Mais rarement deviennent-ils entraîneurs-chefs.

Pourquoi ?

J’ai demandé à quatre anciens gardiens de réfléchir au sujet. Et d’émettre leurs hypothèses. 

Les relations

Les clubs de la LNH, c’est comme les fraternités d’université : on n’y entre pas sans avoir été recommandé. Les dirigeants aiment s’entourer d’anciens coéquipiers avec lesquels ils ont fait les quatre cents coups. « Les relations personnelles sont très importantes. C’est vraiment rare qu’un gars sorti de nulle part soit nommé », remarque Dany Dubé, qui a été gardien avant de devenir entraîneur-chef des Draveurs de Trois-Rivières, puis analyste à Cogeco et à TVA Sports.

Il croit que le système de copinage désavantage les gardiens. « Dans une équipe, les gardiens vivent en vase clos. Un peu comme les lanceurs partants au baseball. Ils ont une relation privilégiée avec l’instructeur des gardiens, mais ils parlent moins aux autres joueurs. Ils se font moins de contacts. »

Des propos corroborés par Martin Biron, qui a joué plus de 500 matchs dans la LNH. « Prends un joueur de centre. Il se tient avec ses ailiers.
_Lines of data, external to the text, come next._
(** The seventeen digits of a number near a double, in each of the three layouts. *)
Lemma layouts_read_back (neg : bool) x D m e : bounded 53 1024 m e = true -> 10 ^ 16 <= D < 10 ^ 17 -> -330 <= x <= 320 ->
  2 * 10 ^ 16 * Z.abs (D * at_scale (x - 16) * v_den e - v_num m e * at_scale 0) <= v_num m e * at_scale 0 ->
  strtod ((if neg then str "-" else []) ++
    (let ds := show D in
     if (x <? -4) || (x >=? 17) then
       let ex := show (Z.abs x) in
       with_fraction (take 1 ds) (drop 1 ds) ++ str "e" ++ (if x <? 0 then str "-" else str "+") ++ replicate (2 - length ex) "0"%char ++ ex
     else if x <? 0 then with_fraction (str "0") (replicate (Z.to_nat (- x - 1)) "0"%char ++ ds)
     else with_fraction (take (Z.to_nat (x + 1)) ds) (drop (Z.to_nat (x + 1)) ds))) = (S754_finite neg m e, []).
Proof.
  intros Hm HD Hx N. cbn zeta. destruct (show_digits D ltac:(lia)) as (Hne & Hd & Hv). pose proof (show_length D 16 ltac:(lia) ltac:(lia)) as Hl.
  set (ds := show D) in *. clearbody ds. subst D. assert (no_digit_first []) as H0 by (by intros ??).
  destruct (read_exponent_text x) as [Ht Hr]. unfold zlength in Hl. rewrite Z.geb_leb.
  destruct (Z.ltb_spec x (-4)) as [L|L]; [|destruct (Z.leb_spec 17 x) as [G|G]]; cbn [orb].
  1,2: destruct (forallb_take_drop 1 ds Hd).
  1,2: erewrite strtod_rounds; [rewrite Hr; reflexivity|done..|by destruct ds|done|done|rewrite take_drop; lia|rewrite Hr; cbn [fst]; unfold zlength; rewrite length_drop; reflexivity|unfold scale; lia|].
  1,2: rewrite take_drop; replace (x - Z.of_nat (length ds - 1)) with (x - 16) by lia; done.
  rewrite <-(app_nil_r (if x <? 0 then _ else _)). destruct (Z.ltb_spec x 0) as [Sg|Sg].
  - erewrite (strtod_rounds neg (str "0") _ [] (x - 16) m e); [reflexivity|done|by rewrite forallb_app, zeros_are_digits|done..| | | |].
    + rewrite !decimal_app, decimal_zeros. change (decimal (str "0")) with 0. lia.
    + rewrite zlength_app, zlength_replicate. unfold zlength. cbn [read_exponent fst]. lia.
    + unfold scale; lia.
    + rewrite !decimal_app, decimal_zeros. change (decimal (str "0")) with 0. by rewrite !Z.mul_0_l, !Z.add_0_l.
  - destruct (forallb_take_drop (Z.to_nat (x + 1)) ds Hd).
    erewrite (strtod_rounds neg _ _ [] (x - 16) m e); [reflexivity|done..| |done|done| | | |].
    + replace (Z.to_nat (x + 1)) with (S (Z.to_nat x)) by lia. by destruct ds.
    + rewrite take_drop. lia.
    + unfold zlength. rewrite length_drop. cbn [read_exponent fst]. lia.
    + unfold scale; lia.
    + by rewrite take_drop.
Qed.

(** ** Doubles *)

Lemma v_range m e : bounded 53 1024 m e = true -> 0 < v_num m e /\ 0 < v_den e /\ v_num m e < v_den e * 10 ^ 320 /\ v_den e <= v_num m e * 10 ^ 330.
Proof.
  intros Hm. destruct (bounded_cases m e Hm) as (He & H53 & _ & _). unfold v_num, v_den.
  assert (0 < 2 ^ Z.max e 0) by (apply Z.pow_pos_nonneg; lia). assert (0 < 2 ^ Z.max (- e) 0) by (apply Z.pow_pos_nonneg; lia).
  assert (2 ^ Z.max e 0 <= 2 ^ 971) by (apply Z.pow_le_mono_r; lia). assert (2 ^ Z.max (- e) 0 <= 2 ^ 1074) by (apply Z.pow_le_mono_r; lia).
  assert (2 ^ 53 * 2 ^ 971 <= 10 ^ 320) by (vm_compute; discriminate). assert (2 ^ 1074 <= 10 ^ 330) by (vm_compute; discriminate).
  set (a := 2 ^ Z.max e 0) in *. set (b := 2 ^ Z.max (- e) 0) in *. set (A := 2 ^ 971) in *. set (B := 2 ^ 1074) in *.
  set (P := 10 ^ 320) in *. set (Q := 10 ^ 330) in *. clearbody a b A B P Q. split; [lia|]. split; [done|]. split.
  - assert (Zpos m * a < 2 ^ 53 * A) by nia. nia.
  - assert (b <= Q) by lia. assert (1 <= Zpos m * a) by nia. assert (1 * Q <= Zpos m * a * Q) by (apply Z.mul_le_mono_nonneg_r; lia). lia.
Qed.

Lemma positive_text_reads_back (neg : bool) m e : bounded 53 1024 m e = true ->
  strtod ((if neg then str "-" else []) ++ positive_text 17 (v_num m e) (v_den e)) = (S754_finite neg m e, []).
Proof.
  intros Hm. destruct (v_range m e Hm) as (Hn & Hd & U & L). unfold positive_text.
  change (if v_num m e >=? v_den e then log10_up 320 (v_num m e) (v_den e) 0 else log10_down 330 (v_num m e) (v_den e) 0) with (exponent10 (v_num m e) (v_den e)).
  change (if exponent10 (v_num m e) (v_den e) <=? 17 - 1 then _ else _) with (digits17 (v_num m e) (v_den e)).
  destruct (exponent10_spec _ _ Hd Hn U L) as [Hx Hb]. pose proof (digits17_near _ _ Hd Hx) as N. pose proof (digits17_range _ _ Hd Hn U L) as R.
  set (x := exponent10 (v_num m e) (v_den e)) in *. set (D := digits17 (v_num m e) (v_den e)) in *. clearbody x D.
  assert (2 * 10 ^ 16 * Z.abs (D * at_scale (x - 16) * v_den e - v_num m e * at_scale 0) <= v_num m e * at_scale 0) as Nr.
  { assert (at_scale x = at_scale (x - 16) * 10 ^ 16) as Ex by (rewrite <-at_scale_add by (unfold scale; lia); f_equal; lia). rewrite Ex in Hb. lia. }
  destruct (Z.eqb_spec D (10 ^ 17)) as [Ec|Nc].
  - apply (layouts_read_back neg (x + 1) (10 ^ (17 - 1)) m e); [done|split; [done|vm_compute; done]|lia|].
    replace (10 ^ (17 - 1) * at_scale (x + 1 - 16)) with (D * at_scale (x - 16)); [done|].
    replace (x + 1 - 16) with (x - 16 + 1) by lia. rewrite at_scale_add by (unfold scale; lia). rewrite Ec. change (10 ^ 17) with (10 * 10 ^ 16). change (17 - 1) with 16. lia.
  - apply (layouts_read_back neg x D m e); [done|lia|lia|done].
Qed.

(** ** Integers as doubles *)

Lemma iter_double p d : Zpos (Pos.iter xO p d) = Zpos p * 2 ^ Zpos d.
Proof.
  induction d as [|d IH] using Pos.peano_ind; [cbn; lia|]. rewrite Pos.iter_succ, Pos2Z.inj_xO, IH, Pos2Z.inj_succ, Z.pow_succ_r by lia. lia.
Qed.
Lemma digits_exact z k : 0 < k -> 2 ^ (k - 1) <= z < 2 ^ k -> Zdigits2 z = k.
Proof.
  intros Hk Hz. assert (0 < 2 ^ (k - 1)) by (apply Z.pow_pos_nonneg; lia).
  pose proof (digits_le z k ltac:(lia) ltac:(lia)). pose proof (digits_gt z (k - 1) ltac:(lia) ltac:(lia)). lia.
Qed.
Lemma shl_align_eq p k : k <= 0 -> exists P, shl_align p 0 k = (P, k) /\ Zpos P = Zpos p * 2 ^ (- k).
Proof.
  intros Hk. unfold shl_align. rewrite Z.sub_0_r. destruct k as [|k|k]; [|lia|].
  - exists p. split; [done|]. cbn. lia.
  - eexists. split; [done|]. by rewrite iter_double.
Qed.
Lemma exact_53 z e : 2 ^ 52 <= z < 2 ^ 53 -> -1074 <= e -> shr_fexp 53 1024 z e loc_Exact = (Build_shr_record z false false, e).
Proof. intros Hz He. apply shr_none. rewrite (digits_exact z 53) by lia. unfold fexp, emin. lia. Qed.
Lemma bounded_53 m e : 2 ^ 52 <= Zpos m < 2 ^ 53 -> -1074 <= e <= 971 -> bounded 53 1024 m e = true.
Proof.
  intros Hm He. unfold bounded, canonical_mantissa. pose proof (digits_exact (Zpos m) 53 ltac:(lia) Hm) as E. cbn [Zdigits2] in E. rewrite E.
  apply andb_true_intro. split; [apply Z.eqb_eq; unfold fexp, emin; lia|apply Z.leb_le; lia].
Qed.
Dans une saison, il peut jouer avec huit, neuf, dix gars différents. C’est facile pour lui de se faire des contacts. Les gardiens, c’est différent. On se tient souvent avec l’autre gardien. Avec lequel on est d’ailleurs en compétition. La complicité avec le reste de l’équipe n’est pas la même. »

À noter que Patrick Roy a obtenu sa première chance comme entraîneur-chef dans la LNH grâce à un ancien coéquipier, Joe Sakic. 

Le tempérament

Pourquoi les gardiens sont-ils si différents de leurs coéquipiers ? « On est un peu des bibittes à part », rigole Marc Denis. Il n’a pas tort.

Jocelyn Thibault, directeur général du Phoenix de Sherbrooke (LHJMQ), a trouvé une belle image pour l’illustrer. 

« Nous, les gardiens, nous ne sommes pas des Marines au front. Nous sommes en retrait, loin des projecteurs. Nous préférons les rôles effacés, la stratégie. Je dirais aussi que nous avons un esprit plus analytique. C’est peut-être pourquoi ça prend plus de temps, développer un gardien, qu’un défenseur ou un attaquant.

— Et vous avez pensé devenir coach ?

— Oui et non. J’ai eu des occasions. Au hockey féminin, entre autres. Mais mon côté analytique m’a poussé vers un autre type de gestion. J’aime composer une équipe, faire du dépistage, parler avec les acteurs du milieu. C’est ça qui me passionne. »

Jocelyn Thibault souligne que plusieurs gardiens ont préféré des rôles dans l’ombre. John Davidson, président des Rangers de New York. Jim Rutherford, DG des Penguins de Pittsburgh. Ken Holland, DG des Oilers d’Edmonton. Il y a aussi eu Garth Snow, avec les Islanders de New York, et Ron Hextall, avec les Flyers de Philadelphie.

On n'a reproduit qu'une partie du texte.